• _GIVEN ENTRIES_
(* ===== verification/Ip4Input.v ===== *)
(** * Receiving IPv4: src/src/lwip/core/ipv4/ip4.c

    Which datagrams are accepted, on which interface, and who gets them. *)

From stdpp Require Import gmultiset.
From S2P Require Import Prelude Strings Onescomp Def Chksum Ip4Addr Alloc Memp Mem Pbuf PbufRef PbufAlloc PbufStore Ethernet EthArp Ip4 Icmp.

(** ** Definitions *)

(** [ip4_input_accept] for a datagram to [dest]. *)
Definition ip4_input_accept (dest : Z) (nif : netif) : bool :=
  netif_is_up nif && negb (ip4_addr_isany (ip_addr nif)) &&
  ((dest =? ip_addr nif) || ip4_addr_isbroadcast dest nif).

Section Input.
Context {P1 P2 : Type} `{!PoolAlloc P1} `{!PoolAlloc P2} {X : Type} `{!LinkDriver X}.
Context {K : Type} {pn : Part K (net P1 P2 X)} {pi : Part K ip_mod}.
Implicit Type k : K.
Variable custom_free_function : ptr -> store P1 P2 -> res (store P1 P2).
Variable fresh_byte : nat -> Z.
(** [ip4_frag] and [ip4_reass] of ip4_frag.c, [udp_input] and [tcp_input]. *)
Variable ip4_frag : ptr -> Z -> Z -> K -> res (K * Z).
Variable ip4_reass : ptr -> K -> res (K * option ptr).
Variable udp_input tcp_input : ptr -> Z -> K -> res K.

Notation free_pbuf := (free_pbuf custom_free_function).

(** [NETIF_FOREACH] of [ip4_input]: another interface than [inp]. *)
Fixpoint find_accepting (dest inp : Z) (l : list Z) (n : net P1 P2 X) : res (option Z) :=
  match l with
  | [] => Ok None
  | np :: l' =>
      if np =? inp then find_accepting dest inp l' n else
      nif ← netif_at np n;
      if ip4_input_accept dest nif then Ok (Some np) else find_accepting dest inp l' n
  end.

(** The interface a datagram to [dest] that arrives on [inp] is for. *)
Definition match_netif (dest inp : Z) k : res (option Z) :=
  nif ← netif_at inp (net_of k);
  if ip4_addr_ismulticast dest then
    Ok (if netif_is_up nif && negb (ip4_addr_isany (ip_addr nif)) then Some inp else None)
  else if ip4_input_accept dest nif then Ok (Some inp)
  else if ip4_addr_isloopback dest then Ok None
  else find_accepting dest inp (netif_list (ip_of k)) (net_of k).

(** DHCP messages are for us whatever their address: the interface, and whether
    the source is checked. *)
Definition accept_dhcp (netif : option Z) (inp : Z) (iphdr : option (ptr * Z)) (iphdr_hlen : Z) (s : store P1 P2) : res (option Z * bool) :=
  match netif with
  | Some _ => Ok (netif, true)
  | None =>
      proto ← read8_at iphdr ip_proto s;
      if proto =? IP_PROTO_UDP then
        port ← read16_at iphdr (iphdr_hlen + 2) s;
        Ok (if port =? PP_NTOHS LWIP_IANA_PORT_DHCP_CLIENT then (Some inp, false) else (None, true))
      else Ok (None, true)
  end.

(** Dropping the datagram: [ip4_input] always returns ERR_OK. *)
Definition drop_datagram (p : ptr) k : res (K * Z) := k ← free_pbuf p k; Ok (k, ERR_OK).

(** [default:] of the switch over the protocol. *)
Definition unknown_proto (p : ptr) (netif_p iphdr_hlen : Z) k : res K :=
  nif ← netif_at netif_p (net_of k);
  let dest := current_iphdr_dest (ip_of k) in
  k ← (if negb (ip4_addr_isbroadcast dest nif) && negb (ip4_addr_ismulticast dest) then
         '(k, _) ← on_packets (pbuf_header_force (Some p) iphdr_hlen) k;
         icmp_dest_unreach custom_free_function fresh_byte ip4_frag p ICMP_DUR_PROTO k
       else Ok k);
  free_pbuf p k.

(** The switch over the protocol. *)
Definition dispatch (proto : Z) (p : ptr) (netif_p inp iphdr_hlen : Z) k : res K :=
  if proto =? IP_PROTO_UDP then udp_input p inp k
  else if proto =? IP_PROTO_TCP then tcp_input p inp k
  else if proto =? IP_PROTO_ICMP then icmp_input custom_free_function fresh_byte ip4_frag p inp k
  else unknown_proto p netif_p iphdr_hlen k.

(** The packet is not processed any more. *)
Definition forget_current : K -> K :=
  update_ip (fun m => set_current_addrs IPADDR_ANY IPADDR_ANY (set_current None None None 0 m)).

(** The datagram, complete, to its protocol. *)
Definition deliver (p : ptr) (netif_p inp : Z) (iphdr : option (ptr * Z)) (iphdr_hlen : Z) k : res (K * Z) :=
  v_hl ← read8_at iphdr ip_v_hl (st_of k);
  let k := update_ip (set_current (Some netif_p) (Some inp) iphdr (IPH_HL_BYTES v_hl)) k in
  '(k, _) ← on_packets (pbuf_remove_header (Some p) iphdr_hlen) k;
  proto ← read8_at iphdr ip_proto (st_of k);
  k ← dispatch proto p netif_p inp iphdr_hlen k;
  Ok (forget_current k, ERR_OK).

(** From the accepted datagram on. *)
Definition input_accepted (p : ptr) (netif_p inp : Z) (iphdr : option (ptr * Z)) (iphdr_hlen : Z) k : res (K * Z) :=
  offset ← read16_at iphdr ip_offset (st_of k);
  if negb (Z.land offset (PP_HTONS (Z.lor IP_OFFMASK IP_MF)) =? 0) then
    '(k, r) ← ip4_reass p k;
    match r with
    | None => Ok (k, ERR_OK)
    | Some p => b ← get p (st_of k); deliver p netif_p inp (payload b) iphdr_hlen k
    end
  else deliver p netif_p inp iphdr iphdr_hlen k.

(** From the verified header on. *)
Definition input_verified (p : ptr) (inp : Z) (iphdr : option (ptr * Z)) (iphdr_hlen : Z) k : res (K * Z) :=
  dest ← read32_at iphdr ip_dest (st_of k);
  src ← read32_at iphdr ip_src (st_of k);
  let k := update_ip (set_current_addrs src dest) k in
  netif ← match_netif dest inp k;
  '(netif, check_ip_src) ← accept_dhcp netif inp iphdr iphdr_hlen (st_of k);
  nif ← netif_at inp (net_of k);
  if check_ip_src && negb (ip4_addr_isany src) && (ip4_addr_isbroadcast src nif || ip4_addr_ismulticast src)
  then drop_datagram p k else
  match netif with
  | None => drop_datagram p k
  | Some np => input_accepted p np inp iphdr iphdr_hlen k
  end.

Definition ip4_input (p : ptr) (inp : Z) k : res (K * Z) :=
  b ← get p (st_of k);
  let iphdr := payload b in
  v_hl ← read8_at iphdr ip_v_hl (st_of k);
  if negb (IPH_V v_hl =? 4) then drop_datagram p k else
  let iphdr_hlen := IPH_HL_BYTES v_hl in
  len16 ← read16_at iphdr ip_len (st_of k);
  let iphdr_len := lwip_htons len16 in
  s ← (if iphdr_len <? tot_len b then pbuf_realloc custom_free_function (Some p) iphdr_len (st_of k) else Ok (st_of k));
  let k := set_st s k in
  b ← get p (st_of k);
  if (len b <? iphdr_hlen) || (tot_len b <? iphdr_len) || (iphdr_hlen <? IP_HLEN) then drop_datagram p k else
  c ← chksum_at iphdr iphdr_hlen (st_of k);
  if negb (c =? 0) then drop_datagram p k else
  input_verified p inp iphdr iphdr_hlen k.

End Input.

• _TASK TO COMPLETE_
If a line in the data above holds the string "with", report that line.

• _RESULT_
  match l with
  match netif with
    match r with
  match netif with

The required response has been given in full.